I've sent submissions and queries to several publishers/agents. I received one from Avalon Books yesterday. The letter was personal, not a form letter they send to everybody. Signed by the editors, they thanked me for allowing them to consider my story, Copper Penny, for publication. They told me they found several scenes either too intense or violent for their press because they only publish family-friendly press.
Not a word about how bad the book is or anything like that, just that it doesn't meet their publishing guidelines. And that's all good. I missed the mark when I sent my book to them since they don't publish this kind of story.
But I've thought about why this rejection bothered me and think this may be the reason. This book is "my baby, my child." The plot is about a woman who has been held prisoner for ten years and finds the opportunity and courage to escape her captor. The protagonist who shares the spotlight with her is a police detective. Violent and intense? Intense maybe but the violent term stings.

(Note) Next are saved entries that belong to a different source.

(* ===== verification/Qwen3Weights.v ===== *)
(** * Loading Qwen3 weights: [model/qwen3/qwen3_weights.cpp]

    Tensors of a checkpoint are uploaded as they are; the query, key and value
    projections of a layer are joined on the device. *)

From Stdlib Require Import ZArith Lia.
From stdpp Require Import prelude strings.
From S2P Require Import Prelude Base Config Bytes Q8 Device SimDevice Tensor Json WeightSource HfReader HfProps.

(** A tensor that is not loaded is the empty [Tensor]. *)
Record Qwen3LayerWeights `{Ccop} := mkQwen3Layer {
  lw_qkv : Tensor;
  lw_o : Tensor;
  lw_gate : Tensor;
  lw_up : Tensor;
  lw_down : Tensor;
  lw_rms_attn : Tensor;
  lw_rms_ffn : Tensor;
  lw_q_norm : option Tensor;
  lw_k_norm : option Tensor;
}.

Record Qwen3Weights `{Ccop} := mkQwen3Weights {
  w_embed : Tensor;
  w_lm_head : Tensor;
  w_rms_final : Tensor;
  w_layers : list Qwen3LayerWeights;
}.

(** [(nq + 2 * nkv) * hd] in [int]. *)
Definition qkv_dim_of (cfg : ModelConfig) : option Z :=
  kv ← int_of (2 * n_kv_heads_ cfg);
  heads ← int_of (n_q_heads_ cfg + kv);
  int_of (heads * head_dim_ cfg).

Section load.
Context {D : Type} `{Backend D} `{Ccop}.

(** [Tensor::from_host] on [raw->data()], which is not null. *)
Definition from_span (s : Span) (dtype : DType) (shape : list Z) : Dev D Tensor :=
  tensor ← empty_tensor dtype shape;
  bytes ← dev_lift (host_read s (nbytes tensor));
  _ ← dev_bytes (nbytes tensor) (memcpy_h2d (t_buffer tensor) (t_offset tensor) bytes);
  mret tensor.

(** [load_tensor]. *)
Definition load_tensor (weights : WeightSource) (name : bytes) (shape : list Z) : Dev D Tensor :=
  i ← dev_try (info weights name);
  if negb (bool_decide (logical_shape i = shape)) then dev_error ModelShapeMismatch
  else if negb (bool_decide (wi_type i = StoreBFloat16)) then dev_error ModelUnsupportedDType
  else
    raw ← dev_try (read weights name);
    from_span raw kBFloat16 shape.

Definition merge_qkv (q k v : Tensor) (qkv_dim d_model : Z) : Dev D Tensor :=
  let q_bytes := nbytes q in
  let k_bytes := nbytes k in
  let v_bytes := nbytes v in
  _ ← dev_assert (q_bytes <=? SIZE_MAX - k_bytes);
  _ ← dev_assert (v_bytes <=? u64 (SIZE_MAX - q_bytes - k_bytes));
  let total_bytes := u64 (q_bytes + k_bytes + v_bytes) in
  qkv_buffer ← dev_bytes total_bytes (allocate_buffer total_bytes);
  _ ← dev_bytes q_bytes (memcpy_d2d qkv_buffer 0 (t_buffer q) (t_offset q) q_bytes);
  _ ← dev_bytes k_bytes (memcpy_d2d qkv_buffer q_bytes (t_buffer k) (t_offset k) k_bytes);
  _ ← dev_bytes v_bytes (memcpy_d2d qkv_buffer (q_bytes + k_bytes) (t_buffer v) (t_offset v) v_bytes);
  _ ← dev_op synchronize;
  wrap_tensor qkv_buffer kBFloat16 [qkv_dim; d_model].

(** A tensor that the checkpoint may lack. *)
Definition load_optional (weights : WeightSource) (name : bytes) (shape : list Z) : Dev D (option Tensor) :=
  if has weights name then t ← load_tensor weights name shape; mret (Some t) else mret None.

Definition layer_prefix (i : Z) : bytes := lit "model.layers." ++ to_string i.

(** The body of the layer loop. *)
Definition load_layer (cfg : ModelConfig) (weights : WeightSource) (qkv_dim i : Z) : Dev D Qwen3LayerWeights :=
  let D_ := d_model_ cfg in
  let d_ff := d_ff_ cfg in
  let hd := head_dim_ cfg in
  let p := layer_prefix i in
  q_dim ← dev_lift (int_of (n_q_heads_ cfg * hd));
  o ← load_tensor weights (p ++ lit ".self_attn.o_proj.weight") [D_; q_dim];
  gate ← load_tensor weights (p ++ lit ".mlp.gate_proj.weight") [d_ff; D_];
  up ← load_tensor weights (p ++ lit ".mlp.up_proj.weight") [d_ff; D_];
  down ← load_tensor weights (p ++ lit ".mlp.down_proj.weight") [D_; d_ff];
  rms_attn ← load_tensor weights (p ++ lit ".input_layernorm.weight") [D_];
  rms_ffn ← load_tensor weights (p ++ lit ".post_attention_layernorm.weight") [D_];
  q ← load_tensor weights (p ++ lit ".self_attn.q_proj.weight") [q_dim; D_];
  kv_dim ← dev_lift (int_of (n_kv_heads_ cfg * hd));
  k ← load_tensor weights (p ++ lit ".self_attn.k_proj.weight") [kv_dim; D_];
  v ← load_tensor weights (p ++ lit ".self_attn.v_proj.weight") [kv_dim; D_];
  qkv ← merge_qkv q k v qkv_dim D_;
  q_norm ← load_optional weights (p ++ lit ".self_attn.q_norm.weight") [hd];
  k_norm ← load_optional weights (p ++ lit ".self_attn.k_norm.weight") [hd];
  mret (mkQwen3Layer _ qkv o gate up down rms_attn rms_ffn q_norm k_norm).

Calling my baby names? Although I might see my child's failings, hearing about them from someone else doesn't feel good.
I don't think the book is really too intense and violent for most publishers. But we'll see. If I had to rewrite it and make it any less, the story would disappear. That's hard to imagine after spending two years putting it together.
This is all about rejection anyway. I've had it before and it never feels good. Do we always want everything we do to be lauded and praised? Maybe I do. That will never happen so I may as well get over it!